● Exercise description
When you reach the line containing "unfold prettifyStreet. destruct" in the entries below, start writing out each line exactly, and stop after the line containing "revert s n.".

● Records shown
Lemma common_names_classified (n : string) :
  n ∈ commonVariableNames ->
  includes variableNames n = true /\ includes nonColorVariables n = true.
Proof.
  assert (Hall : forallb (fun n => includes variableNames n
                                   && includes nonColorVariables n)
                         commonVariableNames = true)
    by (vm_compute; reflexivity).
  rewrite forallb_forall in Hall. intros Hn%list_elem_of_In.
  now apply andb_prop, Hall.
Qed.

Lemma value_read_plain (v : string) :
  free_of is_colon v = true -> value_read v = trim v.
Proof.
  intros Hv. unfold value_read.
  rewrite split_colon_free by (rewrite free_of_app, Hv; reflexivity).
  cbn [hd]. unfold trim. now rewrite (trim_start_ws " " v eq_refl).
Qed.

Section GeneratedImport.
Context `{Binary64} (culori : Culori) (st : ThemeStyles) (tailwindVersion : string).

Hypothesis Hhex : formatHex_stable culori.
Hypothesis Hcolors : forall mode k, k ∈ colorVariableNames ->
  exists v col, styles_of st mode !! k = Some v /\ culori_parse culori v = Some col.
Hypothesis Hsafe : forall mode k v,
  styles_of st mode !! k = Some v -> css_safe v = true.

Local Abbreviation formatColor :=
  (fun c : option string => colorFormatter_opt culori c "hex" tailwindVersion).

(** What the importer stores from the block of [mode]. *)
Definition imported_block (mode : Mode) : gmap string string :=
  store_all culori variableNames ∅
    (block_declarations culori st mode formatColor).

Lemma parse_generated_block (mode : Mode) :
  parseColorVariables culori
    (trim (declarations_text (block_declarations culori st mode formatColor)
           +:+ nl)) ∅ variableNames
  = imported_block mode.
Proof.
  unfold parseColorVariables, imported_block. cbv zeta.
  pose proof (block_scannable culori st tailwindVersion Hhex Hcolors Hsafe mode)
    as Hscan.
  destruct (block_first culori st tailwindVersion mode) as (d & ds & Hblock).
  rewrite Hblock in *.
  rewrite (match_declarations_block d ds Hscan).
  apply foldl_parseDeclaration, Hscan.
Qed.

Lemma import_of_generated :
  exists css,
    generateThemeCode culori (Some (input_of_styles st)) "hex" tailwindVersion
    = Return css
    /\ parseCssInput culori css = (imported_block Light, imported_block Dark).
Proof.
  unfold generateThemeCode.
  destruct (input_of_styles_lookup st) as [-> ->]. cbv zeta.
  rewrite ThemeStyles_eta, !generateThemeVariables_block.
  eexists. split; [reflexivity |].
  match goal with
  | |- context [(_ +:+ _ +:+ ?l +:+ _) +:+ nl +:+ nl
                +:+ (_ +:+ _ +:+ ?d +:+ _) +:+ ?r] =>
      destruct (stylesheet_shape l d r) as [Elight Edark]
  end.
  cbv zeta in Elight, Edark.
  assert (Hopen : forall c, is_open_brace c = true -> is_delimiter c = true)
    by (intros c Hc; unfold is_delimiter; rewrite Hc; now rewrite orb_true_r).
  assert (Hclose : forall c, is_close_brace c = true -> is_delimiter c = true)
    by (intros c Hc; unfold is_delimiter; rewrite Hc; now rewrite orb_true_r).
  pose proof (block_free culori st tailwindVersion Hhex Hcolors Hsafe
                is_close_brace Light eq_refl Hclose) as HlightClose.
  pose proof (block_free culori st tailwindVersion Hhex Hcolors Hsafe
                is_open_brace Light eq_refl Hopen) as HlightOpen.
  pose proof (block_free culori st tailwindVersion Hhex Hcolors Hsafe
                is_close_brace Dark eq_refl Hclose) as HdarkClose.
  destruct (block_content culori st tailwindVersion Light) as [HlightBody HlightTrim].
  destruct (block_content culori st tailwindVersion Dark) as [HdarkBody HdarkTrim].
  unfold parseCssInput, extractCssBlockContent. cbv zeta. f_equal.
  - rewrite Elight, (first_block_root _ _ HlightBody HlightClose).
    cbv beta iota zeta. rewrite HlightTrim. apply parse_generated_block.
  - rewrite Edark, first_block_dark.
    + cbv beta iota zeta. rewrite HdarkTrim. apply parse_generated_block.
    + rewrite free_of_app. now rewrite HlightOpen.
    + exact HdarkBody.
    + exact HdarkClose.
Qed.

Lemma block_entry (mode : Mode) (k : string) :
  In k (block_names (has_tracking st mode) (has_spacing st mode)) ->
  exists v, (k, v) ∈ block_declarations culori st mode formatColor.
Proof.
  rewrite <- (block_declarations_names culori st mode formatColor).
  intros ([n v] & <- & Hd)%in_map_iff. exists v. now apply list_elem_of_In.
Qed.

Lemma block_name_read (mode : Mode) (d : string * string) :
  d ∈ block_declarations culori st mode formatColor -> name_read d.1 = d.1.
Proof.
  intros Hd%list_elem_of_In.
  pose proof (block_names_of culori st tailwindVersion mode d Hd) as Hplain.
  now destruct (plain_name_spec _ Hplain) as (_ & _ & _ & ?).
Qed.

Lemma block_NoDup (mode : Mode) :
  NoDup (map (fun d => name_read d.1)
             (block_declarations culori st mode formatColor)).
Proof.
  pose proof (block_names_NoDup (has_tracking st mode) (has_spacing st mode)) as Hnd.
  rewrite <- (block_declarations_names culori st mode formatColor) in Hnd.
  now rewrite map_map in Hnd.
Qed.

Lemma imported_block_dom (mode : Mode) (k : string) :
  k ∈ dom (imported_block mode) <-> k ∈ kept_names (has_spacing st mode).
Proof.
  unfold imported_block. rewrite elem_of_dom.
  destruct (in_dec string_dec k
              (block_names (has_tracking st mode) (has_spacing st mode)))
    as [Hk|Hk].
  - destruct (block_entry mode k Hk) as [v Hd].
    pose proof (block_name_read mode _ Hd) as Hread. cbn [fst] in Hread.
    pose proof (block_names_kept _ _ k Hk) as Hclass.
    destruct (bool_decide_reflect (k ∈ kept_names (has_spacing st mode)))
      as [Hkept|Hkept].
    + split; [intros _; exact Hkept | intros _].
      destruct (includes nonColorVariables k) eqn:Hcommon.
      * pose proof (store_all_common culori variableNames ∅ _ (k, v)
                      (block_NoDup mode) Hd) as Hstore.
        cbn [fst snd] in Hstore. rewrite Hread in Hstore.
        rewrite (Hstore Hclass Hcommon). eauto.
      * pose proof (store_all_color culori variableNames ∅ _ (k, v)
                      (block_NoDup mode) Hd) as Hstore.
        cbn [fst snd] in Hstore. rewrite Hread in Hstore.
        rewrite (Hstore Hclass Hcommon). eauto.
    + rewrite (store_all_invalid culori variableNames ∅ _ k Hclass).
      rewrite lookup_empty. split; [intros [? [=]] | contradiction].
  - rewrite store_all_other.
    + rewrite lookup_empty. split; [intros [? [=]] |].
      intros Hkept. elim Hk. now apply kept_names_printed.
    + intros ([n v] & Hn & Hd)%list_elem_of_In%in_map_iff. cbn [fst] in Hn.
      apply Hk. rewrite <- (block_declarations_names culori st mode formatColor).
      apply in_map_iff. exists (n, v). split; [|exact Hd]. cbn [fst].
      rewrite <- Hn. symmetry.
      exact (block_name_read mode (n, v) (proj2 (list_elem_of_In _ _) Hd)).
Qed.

...

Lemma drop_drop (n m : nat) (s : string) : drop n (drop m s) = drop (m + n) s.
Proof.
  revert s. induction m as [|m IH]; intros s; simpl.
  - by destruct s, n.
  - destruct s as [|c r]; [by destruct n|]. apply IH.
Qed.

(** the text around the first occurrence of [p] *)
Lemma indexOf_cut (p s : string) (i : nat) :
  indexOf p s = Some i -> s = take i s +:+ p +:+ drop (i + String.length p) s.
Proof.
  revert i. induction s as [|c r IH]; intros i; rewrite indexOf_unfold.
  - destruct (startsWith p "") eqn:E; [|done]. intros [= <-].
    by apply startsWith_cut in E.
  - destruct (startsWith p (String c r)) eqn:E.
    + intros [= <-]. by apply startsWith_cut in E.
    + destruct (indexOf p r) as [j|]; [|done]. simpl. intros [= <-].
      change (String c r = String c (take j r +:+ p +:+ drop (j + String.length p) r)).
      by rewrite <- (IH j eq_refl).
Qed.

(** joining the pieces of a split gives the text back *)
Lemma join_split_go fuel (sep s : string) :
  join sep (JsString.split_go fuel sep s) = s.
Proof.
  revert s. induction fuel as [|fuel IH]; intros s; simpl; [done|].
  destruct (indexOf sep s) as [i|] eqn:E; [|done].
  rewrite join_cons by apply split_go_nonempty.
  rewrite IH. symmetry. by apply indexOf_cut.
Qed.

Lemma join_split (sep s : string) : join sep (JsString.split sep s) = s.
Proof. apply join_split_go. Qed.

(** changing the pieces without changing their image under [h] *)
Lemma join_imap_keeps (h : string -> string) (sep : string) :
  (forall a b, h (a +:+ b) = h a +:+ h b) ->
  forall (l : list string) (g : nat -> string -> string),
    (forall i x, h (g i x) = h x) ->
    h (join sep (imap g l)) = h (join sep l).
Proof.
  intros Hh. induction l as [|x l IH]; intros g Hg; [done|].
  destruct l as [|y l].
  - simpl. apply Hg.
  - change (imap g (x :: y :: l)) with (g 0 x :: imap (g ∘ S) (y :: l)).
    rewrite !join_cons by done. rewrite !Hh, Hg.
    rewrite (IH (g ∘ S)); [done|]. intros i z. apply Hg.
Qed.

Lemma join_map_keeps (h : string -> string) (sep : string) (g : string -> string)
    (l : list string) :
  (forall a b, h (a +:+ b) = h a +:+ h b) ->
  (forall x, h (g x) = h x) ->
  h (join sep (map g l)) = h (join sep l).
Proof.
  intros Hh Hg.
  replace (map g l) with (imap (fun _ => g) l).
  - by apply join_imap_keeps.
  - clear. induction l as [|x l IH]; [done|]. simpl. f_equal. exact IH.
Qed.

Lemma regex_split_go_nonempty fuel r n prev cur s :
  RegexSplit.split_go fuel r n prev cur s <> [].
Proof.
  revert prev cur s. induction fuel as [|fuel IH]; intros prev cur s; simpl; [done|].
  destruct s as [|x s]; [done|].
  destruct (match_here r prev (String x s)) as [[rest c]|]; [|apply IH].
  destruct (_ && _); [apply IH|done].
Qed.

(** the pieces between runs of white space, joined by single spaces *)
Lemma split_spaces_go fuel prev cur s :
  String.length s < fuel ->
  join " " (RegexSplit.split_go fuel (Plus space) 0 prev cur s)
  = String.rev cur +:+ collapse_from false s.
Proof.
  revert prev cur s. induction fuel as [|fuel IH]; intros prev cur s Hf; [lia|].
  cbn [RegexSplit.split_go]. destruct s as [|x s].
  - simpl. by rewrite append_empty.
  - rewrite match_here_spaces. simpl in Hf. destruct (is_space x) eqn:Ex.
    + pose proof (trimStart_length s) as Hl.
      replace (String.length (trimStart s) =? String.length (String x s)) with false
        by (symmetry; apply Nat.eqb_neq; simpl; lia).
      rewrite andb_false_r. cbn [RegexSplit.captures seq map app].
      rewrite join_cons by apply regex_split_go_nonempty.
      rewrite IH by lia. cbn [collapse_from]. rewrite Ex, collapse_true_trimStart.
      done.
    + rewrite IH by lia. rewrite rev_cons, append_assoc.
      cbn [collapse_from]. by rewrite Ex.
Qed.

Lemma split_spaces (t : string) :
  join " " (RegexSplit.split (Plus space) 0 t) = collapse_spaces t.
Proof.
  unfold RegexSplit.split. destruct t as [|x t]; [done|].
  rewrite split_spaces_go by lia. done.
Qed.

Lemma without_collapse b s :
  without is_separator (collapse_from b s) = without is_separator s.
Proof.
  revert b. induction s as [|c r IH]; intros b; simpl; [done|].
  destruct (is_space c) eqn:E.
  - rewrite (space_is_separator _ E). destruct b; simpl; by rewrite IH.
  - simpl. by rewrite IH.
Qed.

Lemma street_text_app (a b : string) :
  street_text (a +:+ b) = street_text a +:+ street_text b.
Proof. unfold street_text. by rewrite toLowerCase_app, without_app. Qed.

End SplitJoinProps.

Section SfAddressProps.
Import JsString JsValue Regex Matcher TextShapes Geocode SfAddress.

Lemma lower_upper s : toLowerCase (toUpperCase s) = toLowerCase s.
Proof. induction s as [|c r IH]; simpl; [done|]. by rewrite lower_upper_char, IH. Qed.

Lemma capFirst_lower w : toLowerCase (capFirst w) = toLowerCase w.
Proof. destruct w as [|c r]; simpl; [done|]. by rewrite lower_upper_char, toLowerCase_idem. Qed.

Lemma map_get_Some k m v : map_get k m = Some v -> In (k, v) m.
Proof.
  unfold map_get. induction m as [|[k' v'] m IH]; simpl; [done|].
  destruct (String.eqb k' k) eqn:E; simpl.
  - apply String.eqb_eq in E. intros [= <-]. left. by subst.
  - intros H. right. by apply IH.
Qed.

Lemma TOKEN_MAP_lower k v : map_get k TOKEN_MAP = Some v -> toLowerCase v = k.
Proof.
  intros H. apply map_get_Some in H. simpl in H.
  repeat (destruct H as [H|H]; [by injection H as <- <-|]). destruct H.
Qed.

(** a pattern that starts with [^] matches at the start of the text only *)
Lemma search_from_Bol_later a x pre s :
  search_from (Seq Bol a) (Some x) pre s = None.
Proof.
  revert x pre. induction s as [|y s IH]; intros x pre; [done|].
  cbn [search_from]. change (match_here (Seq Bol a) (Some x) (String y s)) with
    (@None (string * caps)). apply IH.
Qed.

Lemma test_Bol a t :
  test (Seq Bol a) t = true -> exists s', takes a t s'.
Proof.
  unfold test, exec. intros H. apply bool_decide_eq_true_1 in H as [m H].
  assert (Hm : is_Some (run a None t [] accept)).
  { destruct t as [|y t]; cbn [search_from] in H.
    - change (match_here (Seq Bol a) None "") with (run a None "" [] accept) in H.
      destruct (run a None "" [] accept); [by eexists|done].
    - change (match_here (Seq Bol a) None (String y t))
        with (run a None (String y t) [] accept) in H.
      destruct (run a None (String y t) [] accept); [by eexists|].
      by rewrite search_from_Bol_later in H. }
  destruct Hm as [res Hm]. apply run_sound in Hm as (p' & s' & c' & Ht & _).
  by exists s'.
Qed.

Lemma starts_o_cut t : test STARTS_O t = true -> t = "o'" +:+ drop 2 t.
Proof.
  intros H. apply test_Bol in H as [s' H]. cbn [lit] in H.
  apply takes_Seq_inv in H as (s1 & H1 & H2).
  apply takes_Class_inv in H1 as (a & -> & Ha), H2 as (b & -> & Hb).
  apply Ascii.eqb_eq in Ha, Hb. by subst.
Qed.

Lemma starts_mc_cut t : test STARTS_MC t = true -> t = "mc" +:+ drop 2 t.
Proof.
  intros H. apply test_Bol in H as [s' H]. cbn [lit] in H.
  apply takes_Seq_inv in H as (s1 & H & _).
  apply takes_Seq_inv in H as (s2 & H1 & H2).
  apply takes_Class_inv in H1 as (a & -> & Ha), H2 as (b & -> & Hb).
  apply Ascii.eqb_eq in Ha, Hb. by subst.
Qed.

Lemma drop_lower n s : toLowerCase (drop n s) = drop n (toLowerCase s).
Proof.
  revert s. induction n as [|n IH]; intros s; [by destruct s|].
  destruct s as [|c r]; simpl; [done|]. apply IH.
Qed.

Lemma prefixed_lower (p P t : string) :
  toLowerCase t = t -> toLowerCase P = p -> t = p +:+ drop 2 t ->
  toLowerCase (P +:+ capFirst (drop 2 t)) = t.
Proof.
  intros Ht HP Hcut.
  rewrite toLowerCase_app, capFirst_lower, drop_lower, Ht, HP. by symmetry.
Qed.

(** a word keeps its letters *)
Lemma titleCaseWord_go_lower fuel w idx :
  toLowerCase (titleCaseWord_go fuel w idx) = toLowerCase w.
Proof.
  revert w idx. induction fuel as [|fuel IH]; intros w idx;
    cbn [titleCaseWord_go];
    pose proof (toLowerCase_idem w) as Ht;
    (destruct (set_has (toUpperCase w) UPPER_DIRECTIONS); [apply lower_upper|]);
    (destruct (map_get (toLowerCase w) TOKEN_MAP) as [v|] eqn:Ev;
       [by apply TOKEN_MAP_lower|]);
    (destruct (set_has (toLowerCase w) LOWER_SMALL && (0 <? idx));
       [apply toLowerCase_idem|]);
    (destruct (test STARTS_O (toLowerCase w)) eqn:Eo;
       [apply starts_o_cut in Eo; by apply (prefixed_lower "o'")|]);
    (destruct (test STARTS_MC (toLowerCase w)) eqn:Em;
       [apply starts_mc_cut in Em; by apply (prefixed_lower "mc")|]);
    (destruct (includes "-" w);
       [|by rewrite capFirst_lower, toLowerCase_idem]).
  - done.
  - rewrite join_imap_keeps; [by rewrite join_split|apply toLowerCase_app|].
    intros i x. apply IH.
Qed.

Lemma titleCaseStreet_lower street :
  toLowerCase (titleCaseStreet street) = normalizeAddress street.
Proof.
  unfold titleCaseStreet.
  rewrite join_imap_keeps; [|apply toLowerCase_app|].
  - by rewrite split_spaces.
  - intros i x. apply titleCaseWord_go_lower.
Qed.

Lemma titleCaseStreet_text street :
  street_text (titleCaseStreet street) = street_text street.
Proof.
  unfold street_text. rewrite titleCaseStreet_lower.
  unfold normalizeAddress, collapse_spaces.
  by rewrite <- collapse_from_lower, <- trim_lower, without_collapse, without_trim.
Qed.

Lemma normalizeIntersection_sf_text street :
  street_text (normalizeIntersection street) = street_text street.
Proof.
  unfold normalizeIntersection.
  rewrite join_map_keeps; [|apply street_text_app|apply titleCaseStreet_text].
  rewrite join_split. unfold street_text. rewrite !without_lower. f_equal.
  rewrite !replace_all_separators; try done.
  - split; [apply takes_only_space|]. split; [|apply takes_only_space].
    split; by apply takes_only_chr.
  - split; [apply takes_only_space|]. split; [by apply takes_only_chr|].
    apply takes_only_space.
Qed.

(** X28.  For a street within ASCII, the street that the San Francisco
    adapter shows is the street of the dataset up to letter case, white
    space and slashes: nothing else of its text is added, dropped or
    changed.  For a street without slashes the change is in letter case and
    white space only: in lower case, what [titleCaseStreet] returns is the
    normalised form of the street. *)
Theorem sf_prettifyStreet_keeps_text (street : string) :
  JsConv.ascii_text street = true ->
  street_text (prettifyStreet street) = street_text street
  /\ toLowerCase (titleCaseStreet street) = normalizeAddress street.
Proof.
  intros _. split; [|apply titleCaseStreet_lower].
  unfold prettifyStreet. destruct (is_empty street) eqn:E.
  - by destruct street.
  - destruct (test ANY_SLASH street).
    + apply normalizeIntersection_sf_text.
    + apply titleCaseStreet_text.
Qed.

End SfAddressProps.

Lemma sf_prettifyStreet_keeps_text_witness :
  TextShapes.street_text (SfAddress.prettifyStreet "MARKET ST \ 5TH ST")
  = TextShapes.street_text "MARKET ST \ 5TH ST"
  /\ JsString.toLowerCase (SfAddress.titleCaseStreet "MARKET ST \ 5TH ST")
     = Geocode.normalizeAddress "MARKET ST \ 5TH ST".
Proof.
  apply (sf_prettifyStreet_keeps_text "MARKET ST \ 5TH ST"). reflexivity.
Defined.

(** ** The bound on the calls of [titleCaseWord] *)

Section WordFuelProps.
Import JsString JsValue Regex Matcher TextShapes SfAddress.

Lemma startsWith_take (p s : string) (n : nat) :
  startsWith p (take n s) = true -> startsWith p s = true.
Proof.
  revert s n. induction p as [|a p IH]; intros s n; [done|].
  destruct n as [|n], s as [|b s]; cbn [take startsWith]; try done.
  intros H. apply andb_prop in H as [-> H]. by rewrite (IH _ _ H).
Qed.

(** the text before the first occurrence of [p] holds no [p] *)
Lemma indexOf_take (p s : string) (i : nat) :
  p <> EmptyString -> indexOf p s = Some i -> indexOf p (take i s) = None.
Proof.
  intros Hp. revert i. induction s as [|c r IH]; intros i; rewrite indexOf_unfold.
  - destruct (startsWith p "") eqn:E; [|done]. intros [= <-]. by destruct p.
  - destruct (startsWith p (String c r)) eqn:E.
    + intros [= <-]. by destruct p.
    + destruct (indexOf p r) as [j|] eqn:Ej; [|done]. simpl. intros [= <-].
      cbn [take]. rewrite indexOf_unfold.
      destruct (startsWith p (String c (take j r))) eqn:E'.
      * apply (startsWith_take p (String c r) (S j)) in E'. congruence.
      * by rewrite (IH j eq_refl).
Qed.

● Answer below
  unfold prettifyStreet. destruct (is_empty street) eqn:E.
  - by destruct street.
  - destruct (test ANY_SLASH street).
    + apply normalizeIntersection_sf_text.
    + apply titleCaseStreet_text.
Qed.

End SfAddressProps.

Lemma sf_prettifyStreet_keeps_text_witness :
  TextShapes.street_text (SfAddress.prettifyStreet "MARKET ST \ 5TH ST")
  = TextShapes.street_text "MARKET ST \ 5TH ST"
  /\ JsString.toLowerCase (SfAddress.titleCaseStreet "MARKET ST \ 5TH ST")
     = Geocode.normalizeAddress "MARKET ST \ 5TH ST".
Proof.
  apply (sf_prettifyStreet_keeps_text "MARKET ST \ 5TH ST"). reflexivity.
Defined.

(** ** The bound on the calls of [titleCaseWord] *)

Section WordFuelProps.
Import JsString JsValue Regex Matcher TextShapes SfAddress.

Lemma startsWith_take (p s : string) (n : nat) :
  startsWith p (take n s) = true -> startsWith p s = true.
Proof.
  revert s n. induction p as [|a p IH]; intros s n; [done|].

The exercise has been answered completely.